Lemma live_set (p p' : Key) (vs : gset Key) (n : Node S) : liveVariantSet p (set_variants p' vs n) = if decide (p = p') then vs else liveVariantSet p n.
Proof. unfold liveVariantSet, set_variants. cbn. destruct (decide (p = p')) as [->|Hne]; [by rewrite lookup_insert_eq|by rewrite lookup_insert_ne]. Qed.

Lemma set_variants_shrinks (p : Key) (vs : gset Key) (n : Node S) : vs ⊆ liveVariantSet p n -> shrinks p n (set_variants p vs n).
Proof. intros H. split; [rewrite live_set; by rewrite decide_True|]. intros p' Hne. cbn. by rewrite lookup_insert_ne. Qed.

Lemma prune_shrinks (p : Key) (keys : list Key) (n : Node S) : shrinks p n (pruneDeadVariants p keys n).
Proof.
  unfold pruneDeadVariants. destruct (dead_keys_spec keys n) as [A _]. destruct (dead_keys keys n) as [n1 dead]. cbn in A.
  assert (shrinks p n1 (set_variants p (liveVariantSet p n1 ∖ list_to_set dead) n1)) as [B C] by (apply set_variants_shrinks; set_solver).
  unfold shrinks, liveVariantSet in *. by rewrite A in *.
Qed.

Lemma reconcile_shrinks (p : Key) (n : Node S) : shrinks p n (reconcileStaleIncarnation ownerFn p n).
Proof.
  unfold reconcileStaleIncarnation. pose proof (get_from_variants p n) as Hv. destruct (get_from p n) as [n1 pk]. cbn in Hv.
  assert (forall n2, shrinks p n1 n2 -> shrinks p n n2) as Ht by (intros n2; unfold shrinks, liveVariantSet; by rewrite Hv).
  destruct pk as [pk|]; [apply Ht, set_variants_shrinks; set_solver|]. destruct ownerFn; [apply Ht, prune_shrinks|apply Ht, set_variants_shrinks; set_solver].
Qed.

(** Asking for a slot: the key is tracked afterwards when the answer is yes, and
    always for an object a peer has put; the answer is yes while there is room;
    a slot given to a local fill keeps the set within the limit; other primary
    keys keep their sets. *)
Lemma reserve_spec (p k : Key) (peer : bool) (n : Node S) :
  let '(n', ok) := reserveVariantSlotMode h ownerFn p k peer n in
  (ok = true -> k ∈ liveVariantSet p n') /\ (peer = true -> ok = true) /\
  (Z.of_nat (size (liveVariantSet p n)) < h_maxVariants h \/ k ∈ liveVariantSet p n -> ok = true) /\
  (ok = true -> peer = false -> k ∉ liveVariantSet p n -> Z.of_nat (size (liveVariantSet p n')) <= h_maxVariants h) /\
  (forall p', p' <> p -> n_variants n' !! p' = n_variants n !! p').
Proof.
  unfold reserveVariantSlotMode. set (n0 := set_variants p (liveVariantSet p n) n).
  assert (liveVariantSet p n0 = liveVariantSet p n) as E0 by (unfold n0; by rewrite live_set, decide_True).
  assert (forall p', p' <> p -> n_variants n0 !! p' = n_variants n !! p') as O0 by (intros p' Hne; cbn; by rewrite lookup_insert_ne).
  rewrite E0. case_bool_decide as Hin; [rewrite E0; split_and!; auto; done|].
  set (n1 := if _ && negb peer then _ else n0). assert (shrinks p n0 n1) as [S1 O1].
  { unfold n1. case_tests; [apply reconcile_shrinks|by split]. }
  assert (forall m, shrinks p n0 m -> Z.of_nat (size (liveVariantSet p m)) < h_maxVariants h \/ peer = true ->
    let n' := set_variants p ({[k]} ∪ liveVariantSet p m) m in
    k ∈ liveVariantSet p n' /\ (peer = false -> Z.of_nat (size (liveVariantSet p n')) <= h_maxVariants h) /\ forall p', p' <> p -> n_variants n' !! p' = n_variants n !! p') as Hadd.
  { intros m [Sm Om] Hr. cbn zeta. rewrite live_set, decide_True by done. split_and!; [set_solver| |].
    - intros Hp. destruct Hr as [Hr|Hr]; [|congruence]. rewrite size_union by (rewrite E0 in Sm; set_solver). rewrite size_singleton. lia.
    - intros p' Hne. cbn. rewrite lookup_insert_ne by done. by rewrite Om, O0. }
  assert (size (liveVariantSet p n1) <= size (liveVariantSet p n))%nat as Hsz by (apply subseteq_size; by rewrite <- E0).
  destruct (Z.ltb_spec (Z.of_nat (size (liveVariantSet p n1))) (h_maxVariants h)) as [Hlt|Hge].
  { destruct (Hadd n1 (conj S1 O1) (or_introl Hlt)) as (A & B & C). split_and!; auto. }
  pose proof (prune_shrinks p (elements (liveVariantSet p n1)) n1) as [S2 O2]. set (n2 := pruneDeadVariants p _ n1) in *.
  assert (shrinks p n0 n2) as Sh by (split; [set_solver|intros p' Hne; by rewrite O2, O1]).
  destruct (_ || peer) eqn:Er.
  - destruct (Hadd n2 Sh) as (A & B & C); [apply orb_prop in Er as [Er|Er]; [left; by apply Z.ltb_lt|by right]|]. split_and!; auto.
  - apply orb_false_elim in Er as [Er ->]. split_and!; try done; [intros [Hr|Hr]; [lia|done]|]. intros p' Hne. destruct Sh as [_ Osh]. by rewrite Osh, O0.
Qed.
End Slots.

(** ** Purges of a map *)

(** A purge of a key of this store leaves nothing under it nor under its
    variants, and adds nothing. *)
Lemma delete_keys_map (keys : list Key) : forall (n : Node (gmap Key Object.t)) x,
  n_store (delete_keys keys n) !! x = if bool_decide (x ∈ keys) then None else n_store n !! x.
Proof.
  induction keys as [|k keys IH]; intros n x; [done|]. cbn [delete_keys]. rewrite IH. cbn.
  destruct (decide (x = k)) as [->|Hne]; [rewrite (bool_decide_true (k ∈ k :: keys)) by set_solver; rewrite lookup_delete_eq; by case_bool_decide|].
  rewrite lookup_delete_ne by done. by rewrite (bool_decide_ext (x ∈ keys) (x ∈ k :: keys)) by set_solver.
Qed.

Lemma purge_map (p : Key) (n : Node (gmap Key Object.t)) (x : Key) :
  n_store (Purge p n).1.1 !! x = if bool_decide (x = p \/ x ∈ liveVariantSet p n) then None else n_store n !! x.
Proof.
  unfold Purge. set (vs := liveVariantSet p n). destruct (bool_decide (vs = ∅) && negb _) eqn:E.
  - apply andb_prop in E as [E1%bool_decide_eq_true E2%negb_true_iff]. cbn in E2. apply bool_decide_eq_false in E2. cbn. rewrite E1.
    case_bool_decide as Hx; [|done]. destruct Hx as [-> | Hx]; [by apply eq_None_not_Some|set_solver].
  - cbn. destruct (decide (x = p)) as [->|Hne]; [rewrite lookup_delete_eq; by rewrite bool_decide_true by auto|].
    rewrite lookup_delete_ne, delete_keys_map by done. cbn. rewrite (bool_decide_ext (x ∈ elements vs) (x = p \/ x ∈ vs)); [done|]. rewrite elem_of_elements. naive_solver.
Qed.

(** ** A filled response is found again

    On a store that keeps what it is given. *)

Section Found.
Context (to_lower : bytes -> bytes) {Hl : LowerLaws to_lower} (sum64 : bytes -> Z) (sum128 : bytes -> Key) (local : bytes -> Z -> option Z).
Context (u : NetURL) (h : Handler) (gt : gates) (ownerFn : option (Key -> bool)).
Abbreviation mnode := (Node (gmap Key Object.t)).

Lemma map_get (k : Key) (n : mnode) : get_from k n = (n, match n_store n !! k with Some o => Some (o, SourceHot) | None => None end).
Proof. unfold get_from. cbn. destruct n. cbn. done. Qed.

Lemma register_store (k : Key) (o : Object.t) (ri : RequestInfo) (b : bool) (hits : Z) (n : mnode) :
  n_store (registerRefresh h k o ri b hits n) = n_store n /\ n_variants (registerRefresh h k o ri b hits n) = n_variants n.
Proof. unfold registerRefresh. case_tests; try done; by destruct (DecrementPersist k (n_registry n)) as [r []]. Qed.

Lemma forward_store (o : Object.t) (n : mnode) :
  n_store (forwardToOwnerIfRemote ownerFn o n) = n_store n /\ n_variants (forwardToOwnerIfRemote ownerFn o n) = n_variants n.
Proof. unfold forwardToOwnerIfRemote. destruct ownerFn; [|done]. by case_tests. Qed.

Lemma store_map (k : Key) (o : Object.t) (ri : RequestInfo) (b : bool) (hits : Z) (n : mnode) : isOwnerOrUnmanaged ownerFn k = true ->
  n_store (storeObject h ownerFn k o ri b hits n) = <[k := o]> (n_store n) /\ n_variants (storeObject h ownerFn k o ri b hits n) = n_variants n.
Proof.
  intros Ho. unfold storeObject. rewrite Ho. cbn [negb].
  by destruct (register_store k o ri b hits (with_store (store_Put k o (n_store n)).1 n)) as [-> ->].
Qed.

Lemma streamed_map (q : req_env) (k p : Key) (ri : RequestInfo) (res : fetchResult) (m : Map) (preset : option Duration) (n : mnode) :
  isOwnerOrUnmanaged ownerFn k = true -> isOwnerOrUnmanaged ownerFn p = true ->
  let obj := with_pair (buildObject to_lower sum64 local h (q_fill q) k ri res m preset (q_later q)) k p in
  let n' := store_streamed to_lower sum64 local h ownerFn q k p ri res m preset n in
  n_store n' = (if beq k p then <[k := obj]> (n_store n) else <[p := buildResolver obj p]> (<[k := obj]> (n_store n))) /\ n_variants n' = n_variants n.
Proof.
  intros Hk Hp. cbn zeta. unfold store_streamed. set (obj := with_pair _ k p).
  destruct (store_map k obj ri false 0 n Hk) as [A B]. destruct (forward_store obj (storeObject h ownerFn k obj ri false 0 n)) as [C D].
  destruct (beq k p); [by rewrite C, D, A, B|]. unfold storeResolver. set (n1 := forwardToOwnerIfRemote ownerFn obj _) in *.
  destruct (store_map p (buildResolver obj p) ri false 0 n1 Hp) as [E F].
  destruct (forward_store (buildResolver obj p) (storeObject h ownerFn p (buildResolver obj p) ri false 0 n1)) as [I J].
  by rewrite I, J, E, F, C, D, A, B.
Qed.

(** The body a streamed fill keeps, when it keeps one. *)
Definition delivered (a : answers) (sf : streamFetchResult) : option bytes :=
  if negb (sf_buffered sf) && is_event_stream sf then None
  else if sf_buffered sf || (0 <? h_maxStreamingBufferBytes h) && (h_maxStreamingBufferBytes h <=? an_load a) then
    if too_large (h_maxResponseBytes h) (len (an_body a)) || too_large (h_maxObjectSize h) (len (an_body a)) then None else Some (an_body a)
  else
    let t := teeStreamToClient h (an_reads a) in
    if t_complete t && negb (t_exceeded t) && negb (too_large (h_maxObjectSize h) (t_total t)) then Some (t_buf t) else None.

Lemma stream_miss_fill (q : req_env) (a : answers) (ctx : RequestCtx) (p : Key) (sf : streamFetchResult) (body : bytes) (n : mnode) :
  let ri := requestInfoFromCtx ctx in
  let k := storeKey_of to_lower sum64 h p (ReqHeader ri) (sf_toMap sf) in
  isHead (ctx_Method ctx) = false -> an_stream a = Ok sf -> stream_cacheable local h sf ri = Some true -> delivered a sf = Some body ->
  (reserve_for h ownerFn k p n).2 = true ->
  streamMiss to_lower sum64 local h gt ownerFn q a ctx p ri n =
  (store_streamed to_lower sum64 local h ownerFn q k p ri (MkFetch (sf_StatusCode sf) (sf_toMap sf) body (sf_Delay sf)) (sf_toMap sf)
     (sync_ttl local h q (MkFetch (sf_StatusCode sf) (sf_toMap sf) [] (sf_Delay sf)) ri) (reserve_for h ownerFn k p n).1, stream_answer sf (Some body)).
Proof.
  cbn zeta. intros Hh Hs Hc Hd Hr. unfold streamMiss. rewrite Hs, Hh, Hc. cbn [negb andb orb]. rewrite andb_true_r. unfold delivered in Hd.
  destruct (negb (sf_buffered sf) && is_event_stream sf); [done|]. rewrite !orb_false_r.
  destruct (sf_buffered sf || _).
  - unfold streamMissBuffered. rewrite Hh. cbn [negb andb]. destruct (too_large (h_maxResponseBytes h) _); [done|]. cbn [orb andb] in *.
    destruct (too_large (h_maxObjectSize h) _); [done|]. injection Hd as <-. destruct (reserve_for _ _ _ _ _) as [n1 room]. cbn in Hr |- *. by rewrite Hr.
  - unfold streamMissTee. destruct (tee_exact h (an_reads a)) as (_ & _ & _ & Ht). destruct (t_complete _) eqn:E1; [|done].
    destruct (t_exceeded _) eqn:E2; [done|]. cbn [negb andb orb] in *. destruct (too_large _ _); [done|]. injection Hd as <-.
    destruct (Ht eq_refl eq_refl) as (_ & Hb & _). destruct (reserve_for _ _ _ _ _) as [n1 room]. cbn in Hr |- *. rewrite Hr. cbn [negb]. by rewrite <- Hb.
Qed.

(** The two requests select the same variant of a response with this Vary list. *)
Definition same_selection (vary : bytes) (ctx ctx' : RequestCtx) : Prop :=
  forall f, f ∈ nominated to_lower vary (h_policy h) ->
    map_value to_lower (h_policy h) (headerFromFastHTTPReqHeader (ctx_Header ctx)) f = map_value to_lower (h_policy h) (headerFromFastHTTPReqHeader (ctx_Header ctx')) f.

Lemma selected_key (p : Key) (vary : bytes) (ctx ctx' : RequestCtx) : FastLaws (ctx_Header ctx') -> same_selection vary ctx ctx' ->
  VariantKeyFast to_lower sum64 p vary (ctx_Header ctx') (h_policy h) = VariantKey to_lower sum64 p vary (ReqHeader (requestInfoFromCtx ctx)) (h_policy h).
Proof using Hl.
  intros Hf Hs. unfold VariantKeyFast, VariantKey. rewrite !variantKeyCore_spec by auto using map_source_laws, fast_source_laws.
  unfold variant_spec. destruct (_ || _); [done|]. unfold same_selection in Hs. destruct (nominated to_lower vary (h_policy h)) as [|f l] eqn:En; [done|].
  f_equal. f_equal. symmetry. apply fields_text_ext, Forall_forall. exact Hs.
Qed.

(** The entries under the two keys of a fill are the same in both stores. *)
Definition entries_kept (p k : Key) (n n' : mnode) : Prop := n_store n' !! p = n_store n !! p /\ n_store n' !! k = n_store n !! k.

§

Exactly how many lines of the records above contain "reconcileStaleIncarnation"? Please state only the number.

2